(DATASET RECORDS Opens)

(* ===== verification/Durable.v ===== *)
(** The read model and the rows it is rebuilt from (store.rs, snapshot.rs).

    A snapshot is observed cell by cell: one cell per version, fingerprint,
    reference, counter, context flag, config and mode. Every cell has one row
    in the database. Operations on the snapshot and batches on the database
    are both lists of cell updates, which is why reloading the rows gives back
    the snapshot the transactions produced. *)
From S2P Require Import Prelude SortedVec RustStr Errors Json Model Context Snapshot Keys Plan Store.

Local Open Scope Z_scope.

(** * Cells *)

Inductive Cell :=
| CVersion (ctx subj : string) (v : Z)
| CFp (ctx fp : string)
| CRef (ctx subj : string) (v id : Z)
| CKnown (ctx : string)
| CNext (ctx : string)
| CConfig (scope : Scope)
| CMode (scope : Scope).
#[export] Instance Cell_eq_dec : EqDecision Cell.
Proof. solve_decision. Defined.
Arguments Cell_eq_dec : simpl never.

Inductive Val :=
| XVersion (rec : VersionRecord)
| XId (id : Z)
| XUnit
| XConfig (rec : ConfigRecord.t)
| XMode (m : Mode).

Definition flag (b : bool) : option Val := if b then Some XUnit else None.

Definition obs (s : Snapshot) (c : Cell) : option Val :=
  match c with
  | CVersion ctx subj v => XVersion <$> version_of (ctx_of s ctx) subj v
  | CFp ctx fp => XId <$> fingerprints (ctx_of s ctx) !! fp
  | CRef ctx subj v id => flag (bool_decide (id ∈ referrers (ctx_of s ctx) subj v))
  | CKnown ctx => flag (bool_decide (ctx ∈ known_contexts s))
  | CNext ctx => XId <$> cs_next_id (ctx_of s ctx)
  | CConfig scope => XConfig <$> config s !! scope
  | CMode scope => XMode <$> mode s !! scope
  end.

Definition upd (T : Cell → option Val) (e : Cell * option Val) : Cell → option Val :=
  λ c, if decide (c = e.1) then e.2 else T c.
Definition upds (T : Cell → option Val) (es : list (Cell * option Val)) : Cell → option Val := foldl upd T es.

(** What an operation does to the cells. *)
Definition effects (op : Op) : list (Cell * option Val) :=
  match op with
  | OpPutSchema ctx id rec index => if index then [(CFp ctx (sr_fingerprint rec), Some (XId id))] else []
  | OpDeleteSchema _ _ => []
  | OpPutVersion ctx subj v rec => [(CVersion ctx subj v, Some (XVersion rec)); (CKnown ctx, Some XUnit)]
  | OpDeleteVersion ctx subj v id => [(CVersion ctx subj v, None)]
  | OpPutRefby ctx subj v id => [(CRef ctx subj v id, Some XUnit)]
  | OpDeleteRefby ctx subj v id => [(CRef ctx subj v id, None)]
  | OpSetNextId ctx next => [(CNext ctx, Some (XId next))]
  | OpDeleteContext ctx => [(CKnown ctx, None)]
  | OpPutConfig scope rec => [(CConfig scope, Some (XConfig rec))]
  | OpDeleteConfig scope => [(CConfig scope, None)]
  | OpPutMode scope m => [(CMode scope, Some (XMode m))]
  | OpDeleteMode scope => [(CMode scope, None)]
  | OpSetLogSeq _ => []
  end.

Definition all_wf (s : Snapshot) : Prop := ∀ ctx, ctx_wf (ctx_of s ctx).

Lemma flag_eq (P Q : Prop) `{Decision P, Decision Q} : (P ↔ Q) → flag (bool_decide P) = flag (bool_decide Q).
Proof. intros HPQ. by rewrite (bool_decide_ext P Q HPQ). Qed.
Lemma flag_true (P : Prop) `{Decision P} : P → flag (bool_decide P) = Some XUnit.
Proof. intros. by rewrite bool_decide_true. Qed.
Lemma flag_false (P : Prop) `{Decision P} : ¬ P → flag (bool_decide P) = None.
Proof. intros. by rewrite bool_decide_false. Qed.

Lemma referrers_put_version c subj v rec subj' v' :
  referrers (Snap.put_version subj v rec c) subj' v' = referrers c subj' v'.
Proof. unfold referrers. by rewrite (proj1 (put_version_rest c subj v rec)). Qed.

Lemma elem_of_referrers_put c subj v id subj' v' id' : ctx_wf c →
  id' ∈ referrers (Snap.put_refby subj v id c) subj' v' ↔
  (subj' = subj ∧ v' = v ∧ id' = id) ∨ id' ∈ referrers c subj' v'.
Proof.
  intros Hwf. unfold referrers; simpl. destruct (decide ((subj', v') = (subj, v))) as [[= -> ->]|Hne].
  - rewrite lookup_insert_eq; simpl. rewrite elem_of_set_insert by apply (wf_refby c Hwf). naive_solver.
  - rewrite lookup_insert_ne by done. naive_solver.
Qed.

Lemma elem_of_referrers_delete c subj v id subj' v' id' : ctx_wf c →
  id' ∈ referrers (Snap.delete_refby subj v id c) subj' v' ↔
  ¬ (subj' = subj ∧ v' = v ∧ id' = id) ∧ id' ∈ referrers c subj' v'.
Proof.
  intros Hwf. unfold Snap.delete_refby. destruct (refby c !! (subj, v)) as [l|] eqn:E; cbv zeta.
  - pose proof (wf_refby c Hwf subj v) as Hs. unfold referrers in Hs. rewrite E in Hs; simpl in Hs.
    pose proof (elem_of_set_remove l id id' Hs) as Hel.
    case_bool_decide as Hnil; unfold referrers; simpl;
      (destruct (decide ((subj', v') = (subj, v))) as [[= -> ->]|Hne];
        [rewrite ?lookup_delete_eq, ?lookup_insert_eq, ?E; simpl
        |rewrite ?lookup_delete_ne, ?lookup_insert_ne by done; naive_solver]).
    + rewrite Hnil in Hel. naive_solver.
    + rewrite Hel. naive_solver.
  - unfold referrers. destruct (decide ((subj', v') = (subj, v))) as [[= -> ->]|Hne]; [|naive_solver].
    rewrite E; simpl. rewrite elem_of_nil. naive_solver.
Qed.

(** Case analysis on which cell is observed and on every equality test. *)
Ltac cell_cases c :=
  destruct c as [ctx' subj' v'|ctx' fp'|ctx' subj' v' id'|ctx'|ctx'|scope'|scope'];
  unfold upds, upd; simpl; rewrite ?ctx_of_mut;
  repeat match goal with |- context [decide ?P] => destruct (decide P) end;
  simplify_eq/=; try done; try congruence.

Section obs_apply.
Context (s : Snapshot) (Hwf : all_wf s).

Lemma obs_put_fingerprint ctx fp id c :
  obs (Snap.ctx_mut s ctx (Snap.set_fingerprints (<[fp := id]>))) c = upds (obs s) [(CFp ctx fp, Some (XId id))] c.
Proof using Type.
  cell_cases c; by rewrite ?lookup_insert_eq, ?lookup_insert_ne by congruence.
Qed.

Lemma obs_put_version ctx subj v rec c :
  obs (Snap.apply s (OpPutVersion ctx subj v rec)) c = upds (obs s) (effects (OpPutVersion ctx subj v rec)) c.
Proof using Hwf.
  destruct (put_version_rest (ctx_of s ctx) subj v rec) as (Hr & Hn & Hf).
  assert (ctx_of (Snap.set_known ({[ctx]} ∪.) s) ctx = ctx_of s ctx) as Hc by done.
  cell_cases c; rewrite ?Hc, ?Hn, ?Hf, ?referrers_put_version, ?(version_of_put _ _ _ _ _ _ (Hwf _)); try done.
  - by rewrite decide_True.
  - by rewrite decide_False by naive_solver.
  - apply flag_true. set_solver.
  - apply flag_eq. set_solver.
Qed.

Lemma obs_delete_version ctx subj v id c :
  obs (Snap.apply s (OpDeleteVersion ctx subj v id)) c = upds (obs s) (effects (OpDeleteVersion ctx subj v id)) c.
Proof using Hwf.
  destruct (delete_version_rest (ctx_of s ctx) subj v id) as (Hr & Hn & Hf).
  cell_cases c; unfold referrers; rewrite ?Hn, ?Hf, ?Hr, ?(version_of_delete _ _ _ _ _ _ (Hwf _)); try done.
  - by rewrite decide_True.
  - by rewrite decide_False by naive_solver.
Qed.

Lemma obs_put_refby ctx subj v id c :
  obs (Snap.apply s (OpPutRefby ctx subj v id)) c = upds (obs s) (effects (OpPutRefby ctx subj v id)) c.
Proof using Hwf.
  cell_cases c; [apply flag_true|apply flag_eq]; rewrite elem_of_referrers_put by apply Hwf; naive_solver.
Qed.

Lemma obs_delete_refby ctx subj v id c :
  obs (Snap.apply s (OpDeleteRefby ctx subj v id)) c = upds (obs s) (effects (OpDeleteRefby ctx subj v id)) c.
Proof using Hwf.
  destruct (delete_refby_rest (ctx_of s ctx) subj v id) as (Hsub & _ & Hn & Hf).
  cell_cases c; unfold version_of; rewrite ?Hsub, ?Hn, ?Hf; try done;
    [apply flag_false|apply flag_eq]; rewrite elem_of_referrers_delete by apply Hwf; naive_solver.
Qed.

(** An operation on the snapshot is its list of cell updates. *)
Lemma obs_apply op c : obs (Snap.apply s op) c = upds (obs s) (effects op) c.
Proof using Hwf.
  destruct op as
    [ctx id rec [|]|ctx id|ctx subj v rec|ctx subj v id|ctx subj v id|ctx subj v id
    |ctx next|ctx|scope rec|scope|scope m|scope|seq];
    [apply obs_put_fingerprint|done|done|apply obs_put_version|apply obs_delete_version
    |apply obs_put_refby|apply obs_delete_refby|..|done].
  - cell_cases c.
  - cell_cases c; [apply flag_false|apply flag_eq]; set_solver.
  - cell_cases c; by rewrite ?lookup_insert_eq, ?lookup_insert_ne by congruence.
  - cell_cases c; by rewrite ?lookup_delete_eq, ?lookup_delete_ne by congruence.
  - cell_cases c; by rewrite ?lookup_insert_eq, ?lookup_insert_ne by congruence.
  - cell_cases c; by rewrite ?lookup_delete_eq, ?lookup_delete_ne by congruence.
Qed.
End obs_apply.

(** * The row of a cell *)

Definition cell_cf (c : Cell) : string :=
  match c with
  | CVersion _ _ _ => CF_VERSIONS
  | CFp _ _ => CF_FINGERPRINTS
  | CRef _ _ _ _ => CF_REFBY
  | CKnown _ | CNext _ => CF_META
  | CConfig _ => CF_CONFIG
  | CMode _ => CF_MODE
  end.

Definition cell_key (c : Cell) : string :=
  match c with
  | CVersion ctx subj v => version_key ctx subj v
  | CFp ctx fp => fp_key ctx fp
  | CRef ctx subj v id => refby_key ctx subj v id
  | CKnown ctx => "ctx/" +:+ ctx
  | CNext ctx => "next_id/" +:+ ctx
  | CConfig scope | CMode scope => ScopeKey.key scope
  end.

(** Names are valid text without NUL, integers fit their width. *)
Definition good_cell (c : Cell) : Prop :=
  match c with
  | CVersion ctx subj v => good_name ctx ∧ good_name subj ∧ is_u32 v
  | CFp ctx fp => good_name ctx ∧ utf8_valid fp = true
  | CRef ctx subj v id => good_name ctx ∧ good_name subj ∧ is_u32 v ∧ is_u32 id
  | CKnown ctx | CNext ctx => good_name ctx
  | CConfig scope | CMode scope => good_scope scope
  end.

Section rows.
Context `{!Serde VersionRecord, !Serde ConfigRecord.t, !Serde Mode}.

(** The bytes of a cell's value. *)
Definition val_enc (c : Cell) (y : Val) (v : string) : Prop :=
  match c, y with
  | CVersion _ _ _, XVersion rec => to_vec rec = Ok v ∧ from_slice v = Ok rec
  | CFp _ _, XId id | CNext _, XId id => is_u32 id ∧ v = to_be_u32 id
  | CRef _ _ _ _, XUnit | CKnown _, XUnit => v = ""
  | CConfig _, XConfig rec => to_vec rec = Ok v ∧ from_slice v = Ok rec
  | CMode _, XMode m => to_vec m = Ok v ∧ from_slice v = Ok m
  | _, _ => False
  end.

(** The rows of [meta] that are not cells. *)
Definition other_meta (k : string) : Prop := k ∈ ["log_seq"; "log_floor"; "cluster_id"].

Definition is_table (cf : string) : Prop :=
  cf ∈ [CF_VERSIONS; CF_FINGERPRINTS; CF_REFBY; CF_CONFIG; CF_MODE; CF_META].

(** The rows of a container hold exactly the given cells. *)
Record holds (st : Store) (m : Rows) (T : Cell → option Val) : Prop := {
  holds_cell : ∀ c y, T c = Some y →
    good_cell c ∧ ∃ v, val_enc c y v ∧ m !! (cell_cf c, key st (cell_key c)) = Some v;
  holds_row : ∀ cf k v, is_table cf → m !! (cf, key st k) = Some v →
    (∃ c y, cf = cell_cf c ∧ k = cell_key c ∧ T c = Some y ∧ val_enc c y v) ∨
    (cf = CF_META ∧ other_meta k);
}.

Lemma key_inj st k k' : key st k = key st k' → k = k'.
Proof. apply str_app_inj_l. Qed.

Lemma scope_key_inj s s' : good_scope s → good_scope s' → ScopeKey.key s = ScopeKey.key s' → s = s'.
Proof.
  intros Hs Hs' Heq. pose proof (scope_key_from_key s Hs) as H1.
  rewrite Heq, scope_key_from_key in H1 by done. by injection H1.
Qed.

(DATASET RECORDS Closes)

• [EXERCISE]: Using the entries shown above, reproduce verbatim the lines from the line bearing "Arguments Cell_eq_dec : simpl never." to the line bearing "match op with", inclusive.

• [SOLUTION]:
Arguments Cell_eq_dec : simpl never.

Inductive Val :=
| XVersion (rec : VersionRecord)
| XId (id : Z)
| XUnit
| XConfig (rec : ConfigRecord.t)
| XMode (m : Mode).

Definition flag (b : bool) : option Val := if b then Some XUnit else None.

Definition obs (s : Snapshot) (c : Cell) : option Val :=
  match c with
  | CVersion ctx subj v => XVersion <$> version_of (ctx_of s ctx) subj v
  | CFp ctx fp => XId <$> fingerprints (ctx_of s ctx) !! fp
  | CRef ctx subj v id => flag (bool_decide (id ∈ referrers (ctx_of s ctx) subj v))
  | CKnown ctx => flag (bool_decide (ctx ∈ known_contexts s))
  | CNext ctx => XId <$> cs_next_id (ctx_of s ctx)
  | CConfig scope => XConfig <$> config s !! scope
  | CMode scope => XMode <$> mode s !! scope
  end.

Definition upd (T : Cell → option Val) (e : Cell * option Val) : Cell → option Val :=
  λ c, if decide (c = e.1) then e.2 else T c.
Definition upds (T : Cell → option Val) (es : list (Cell * option Val)) : Cell → option Val := foldl upd T es.

(** What an operation does to the cells. *)
Definition effects (op : Op) : list (Cell * option Val) :=
  match op with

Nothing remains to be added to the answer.